§ **Saved entries**
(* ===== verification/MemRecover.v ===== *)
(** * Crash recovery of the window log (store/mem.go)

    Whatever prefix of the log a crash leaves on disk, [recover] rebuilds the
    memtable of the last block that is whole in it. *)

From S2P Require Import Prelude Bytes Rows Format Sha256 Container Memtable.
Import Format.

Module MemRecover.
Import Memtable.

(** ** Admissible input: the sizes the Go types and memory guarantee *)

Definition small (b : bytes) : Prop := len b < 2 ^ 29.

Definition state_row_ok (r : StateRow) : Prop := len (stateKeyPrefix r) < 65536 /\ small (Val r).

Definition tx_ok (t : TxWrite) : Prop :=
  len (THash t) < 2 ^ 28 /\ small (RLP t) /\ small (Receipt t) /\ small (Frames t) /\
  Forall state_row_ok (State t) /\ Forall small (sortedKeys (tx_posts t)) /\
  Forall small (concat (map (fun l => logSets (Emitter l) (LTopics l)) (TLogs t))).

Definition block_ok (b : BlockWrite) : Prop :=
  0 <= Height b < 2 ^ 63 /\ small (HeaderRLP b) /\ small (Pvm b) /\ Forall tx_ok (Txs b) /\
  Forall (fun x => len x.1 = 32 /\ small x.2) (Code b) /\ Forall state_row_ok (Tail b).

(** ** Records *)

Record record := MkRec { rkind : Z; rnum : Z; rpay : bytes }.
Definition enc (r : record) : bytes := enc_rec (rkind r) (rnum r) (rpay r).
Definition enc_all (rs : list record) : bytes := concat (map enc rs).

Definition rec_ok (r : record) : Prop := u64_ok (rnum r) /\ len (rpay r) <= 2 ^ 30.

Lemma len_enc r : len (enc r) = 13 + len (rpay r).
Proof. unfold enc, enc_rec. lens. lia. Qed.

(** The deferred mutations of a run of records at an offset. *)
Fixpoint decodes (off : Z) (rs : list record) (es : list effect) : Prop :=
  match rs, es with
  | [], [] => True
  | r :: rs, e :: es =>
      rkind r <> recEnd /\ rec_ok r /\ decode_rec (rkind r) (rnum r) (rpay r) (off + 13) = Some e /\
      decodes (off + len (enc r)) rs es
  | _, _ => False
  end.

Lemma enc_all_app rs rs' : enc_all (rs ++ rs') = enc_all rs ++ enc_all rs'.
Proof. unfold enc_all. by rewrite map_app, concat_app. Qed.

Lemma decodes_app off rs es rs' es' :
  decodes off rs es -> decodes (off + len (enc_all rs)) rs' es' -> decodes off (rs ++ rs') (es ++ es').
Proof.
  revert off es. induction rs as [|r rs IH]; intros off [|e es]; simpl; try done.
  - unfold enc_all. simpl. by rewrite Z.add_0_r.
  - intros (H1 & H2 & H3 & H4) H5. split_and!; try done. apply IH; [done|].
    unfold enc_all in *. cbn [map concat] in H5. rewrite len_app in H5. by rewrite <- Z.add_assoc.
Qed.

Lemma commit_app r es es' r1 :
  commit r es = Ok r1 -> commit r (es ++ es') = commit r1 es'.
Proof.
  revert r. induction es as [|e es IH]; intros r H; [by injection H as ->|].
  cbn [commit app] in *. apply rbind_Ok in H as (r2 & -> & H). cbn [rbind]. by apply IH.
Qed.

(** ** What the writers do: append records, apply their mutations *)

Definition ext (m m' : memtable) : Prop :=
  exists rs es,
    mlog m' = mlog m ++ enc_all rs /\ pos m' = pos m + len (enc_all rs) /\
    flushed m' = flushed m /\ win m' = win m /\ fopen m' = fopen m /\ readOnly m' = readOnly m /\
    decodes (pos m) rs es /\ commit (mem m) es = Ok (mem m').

==

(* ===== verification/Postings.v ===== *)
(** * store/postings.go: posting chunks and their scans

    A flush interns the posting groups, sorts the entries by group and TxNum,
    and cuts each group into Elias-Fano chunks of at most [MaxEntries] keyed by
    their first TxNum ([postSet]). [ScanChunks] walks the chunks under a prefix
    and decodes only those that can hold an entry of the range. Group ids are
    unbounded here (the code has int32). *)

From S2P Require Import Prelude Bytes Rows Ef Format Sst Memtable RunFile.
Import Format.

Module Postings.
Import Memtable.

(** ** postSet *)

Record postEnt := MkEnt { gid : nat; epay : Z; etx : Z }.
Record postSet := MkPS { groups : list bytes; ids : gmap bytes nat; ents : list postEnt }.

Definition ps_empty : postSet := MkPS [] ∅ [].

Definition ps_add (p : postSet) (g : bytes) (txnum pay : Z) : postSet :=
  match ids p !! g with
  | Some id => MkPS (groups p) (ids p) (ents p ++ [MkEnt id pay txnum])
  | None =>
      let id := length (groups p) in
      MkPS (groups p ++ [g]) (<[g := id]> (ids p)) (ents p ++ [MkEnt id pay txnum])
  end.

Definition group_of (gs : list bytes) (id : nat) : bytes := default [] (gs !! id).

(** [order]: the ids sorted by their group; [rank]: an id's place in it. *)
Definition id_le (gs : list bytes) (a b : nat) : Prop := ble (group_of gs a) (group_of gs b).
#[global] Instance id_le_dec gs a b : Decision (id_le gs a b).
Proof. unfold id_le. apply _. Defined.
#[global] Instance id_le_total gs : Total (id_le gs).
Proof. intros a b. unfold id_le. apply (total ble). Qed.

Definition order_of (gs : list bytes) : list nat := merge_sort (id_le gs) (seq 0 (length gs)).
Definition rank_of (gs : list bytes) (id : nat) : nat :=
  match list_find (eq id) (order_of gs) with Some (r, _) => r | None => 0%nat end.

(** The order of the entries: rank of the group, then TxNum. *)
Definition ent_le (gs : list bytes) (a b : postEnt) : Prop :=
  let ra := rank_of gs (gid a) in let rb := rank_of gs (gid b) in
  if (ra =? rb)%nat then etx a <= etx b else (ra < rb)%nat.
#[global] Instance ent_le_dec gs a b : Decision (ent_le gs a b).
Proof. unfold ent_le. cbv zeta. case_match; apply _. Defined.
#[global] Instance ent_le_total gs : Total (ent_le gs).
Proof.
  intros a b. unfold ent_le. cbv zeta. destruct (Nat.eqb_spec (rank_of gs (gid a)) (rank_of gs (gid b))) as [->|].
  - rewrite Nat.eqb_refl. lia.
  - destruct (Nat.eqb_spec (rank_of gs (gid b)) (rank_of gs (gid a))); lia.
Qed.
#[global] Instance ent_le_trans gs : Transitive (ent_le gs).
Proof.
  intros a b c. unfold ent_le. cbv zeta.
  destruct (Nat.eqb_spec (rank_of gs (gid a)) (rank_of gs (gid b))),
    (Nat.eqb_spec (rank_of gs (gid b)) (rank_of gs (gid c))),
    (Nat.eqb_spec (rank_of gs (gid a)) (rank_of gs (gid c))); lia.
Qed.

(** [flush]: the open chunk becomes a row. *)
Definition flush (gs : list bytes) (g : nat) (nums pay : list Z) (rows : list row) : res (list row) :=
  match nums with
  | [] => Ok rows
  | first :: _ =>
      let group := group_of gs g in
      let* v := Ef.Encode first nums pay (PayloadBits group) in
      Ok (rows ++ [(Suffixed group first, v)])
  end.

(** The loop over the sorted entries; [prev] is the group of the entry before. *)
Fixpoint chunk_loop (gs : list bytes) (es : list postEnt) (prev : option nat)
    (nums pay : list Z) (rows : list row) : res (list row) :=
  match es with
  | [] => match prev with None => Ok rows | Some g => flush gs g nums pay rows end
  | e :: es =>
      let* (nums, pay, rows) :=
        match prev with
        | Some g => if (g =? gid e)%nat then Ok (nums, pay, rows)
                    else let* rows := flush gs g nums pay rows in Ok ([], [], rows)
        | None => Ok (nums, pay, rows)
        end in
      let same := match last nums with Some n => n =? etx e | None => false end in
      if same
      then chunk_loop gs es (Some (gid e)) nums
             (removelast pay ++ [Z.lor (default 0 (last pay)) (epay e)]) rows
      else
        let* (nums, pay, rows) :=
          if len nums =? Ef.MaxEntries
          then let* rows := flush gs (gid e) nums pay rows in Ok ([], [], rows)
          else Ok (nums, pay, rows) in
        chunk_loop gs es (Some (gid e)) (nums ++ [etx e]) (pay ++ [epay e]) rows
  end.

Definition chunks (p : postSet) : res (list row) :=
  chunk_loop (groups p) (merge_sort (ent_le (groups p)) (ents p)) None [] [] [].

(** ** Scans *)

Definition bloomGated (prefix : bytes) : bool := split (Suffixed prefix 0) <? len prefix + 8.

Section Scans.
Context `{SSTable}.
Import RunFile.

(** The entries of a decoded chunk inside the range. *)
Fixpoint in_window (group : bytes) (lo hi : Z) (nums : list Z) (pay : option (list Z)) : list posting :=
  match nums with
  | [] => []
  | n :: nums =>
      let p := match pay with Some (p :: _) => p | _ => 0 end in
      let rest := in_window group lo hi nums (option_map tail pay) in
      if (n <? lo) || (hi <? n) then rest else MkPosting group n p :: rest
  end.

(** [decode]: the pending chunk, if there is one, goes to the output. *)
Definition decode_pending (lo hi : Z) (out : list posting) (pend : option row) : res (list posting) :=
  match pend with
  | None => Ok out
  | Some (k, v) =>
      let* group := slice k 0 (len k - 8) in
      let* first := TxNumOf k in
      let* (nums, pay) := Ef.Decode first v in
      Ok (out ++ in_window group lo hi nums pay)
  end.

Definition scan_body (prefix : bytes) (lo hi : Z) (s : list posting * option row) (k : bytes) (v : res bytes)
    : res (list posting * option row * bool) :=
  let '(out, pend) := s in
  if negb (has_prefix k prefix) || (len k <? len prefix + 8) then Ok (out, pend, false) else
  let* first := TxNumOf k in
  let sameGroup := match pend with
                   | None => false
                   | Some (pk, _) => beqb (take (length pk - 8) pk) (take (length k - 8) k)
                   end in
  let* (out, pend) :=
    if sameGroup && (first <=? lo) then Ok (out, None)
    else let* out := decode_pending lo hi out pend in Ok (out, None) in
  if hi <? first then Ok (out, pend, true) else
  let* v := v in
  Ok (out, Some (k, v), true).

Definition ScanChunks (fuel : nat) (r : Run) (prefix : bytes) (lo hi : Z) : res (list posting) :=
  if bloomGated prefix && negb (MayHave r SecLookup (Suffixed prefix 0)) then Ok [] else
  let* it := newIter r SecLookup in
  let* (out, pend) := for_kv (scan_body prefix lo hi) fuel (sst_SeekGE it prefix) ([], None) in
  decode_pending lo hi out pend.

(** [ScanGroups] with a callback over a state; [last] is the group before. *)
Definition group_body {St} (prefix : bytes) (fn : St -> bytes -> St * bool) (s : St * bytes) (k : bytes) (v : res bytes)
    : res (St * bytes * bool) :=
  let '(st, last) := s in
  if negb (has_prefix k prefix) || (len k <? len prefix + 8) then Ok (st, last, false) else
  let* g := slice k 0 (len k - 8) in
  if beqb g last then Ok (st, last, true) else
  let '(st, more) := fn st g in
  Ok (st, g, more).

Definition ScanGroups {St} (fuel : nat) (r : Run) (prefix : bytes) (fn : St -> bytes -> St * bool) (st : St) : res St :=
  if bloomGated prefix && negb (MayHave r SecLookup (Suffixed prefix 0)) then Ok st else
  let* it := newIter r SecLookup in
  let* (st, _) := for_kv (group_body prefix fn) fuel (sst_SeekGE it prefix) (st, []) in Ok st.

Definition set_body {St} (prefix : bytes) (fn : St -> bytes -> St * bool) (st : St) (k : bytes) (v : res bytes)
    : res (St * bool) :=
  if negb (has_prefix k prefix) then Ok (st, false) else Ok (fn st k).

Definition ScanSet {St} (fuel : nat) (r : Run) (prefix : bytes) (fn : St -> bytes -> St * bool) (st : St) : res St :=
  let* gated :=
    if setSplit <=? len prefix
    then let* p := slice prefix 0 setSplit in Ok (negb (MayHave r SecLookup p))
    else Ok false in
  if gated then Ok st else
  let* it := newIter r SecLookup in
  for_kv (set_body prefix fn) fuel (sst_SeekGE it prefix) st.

§ **EXERCISE DIRECTIONS**
Print, without alteration, only the lines above between the one holding "(* ===== verification/MemRecover.v ===== *)" and the one holding "Definition small (b", inclusive.

§ **TASK RESPONSE**
(* ===== verification/MemRecover.v ===== *)
(** * Crash recovery of the window log (store/mem.go)

    Whatever prefix of the log a crash leaves on disk, [recover] rebuilds the
    memtable of the last block that is whole in it. *)

From S2P Require Import Prelude Bytes Rows Format Sha256 Container Memtable.
Import Format.

Module MemRecover.
Import Memtable.

(** ** Admissible input: the sizes the Go types and memory guarantee *)

Definition small (b : bytes) : Prop := len b < 2 ^ 29.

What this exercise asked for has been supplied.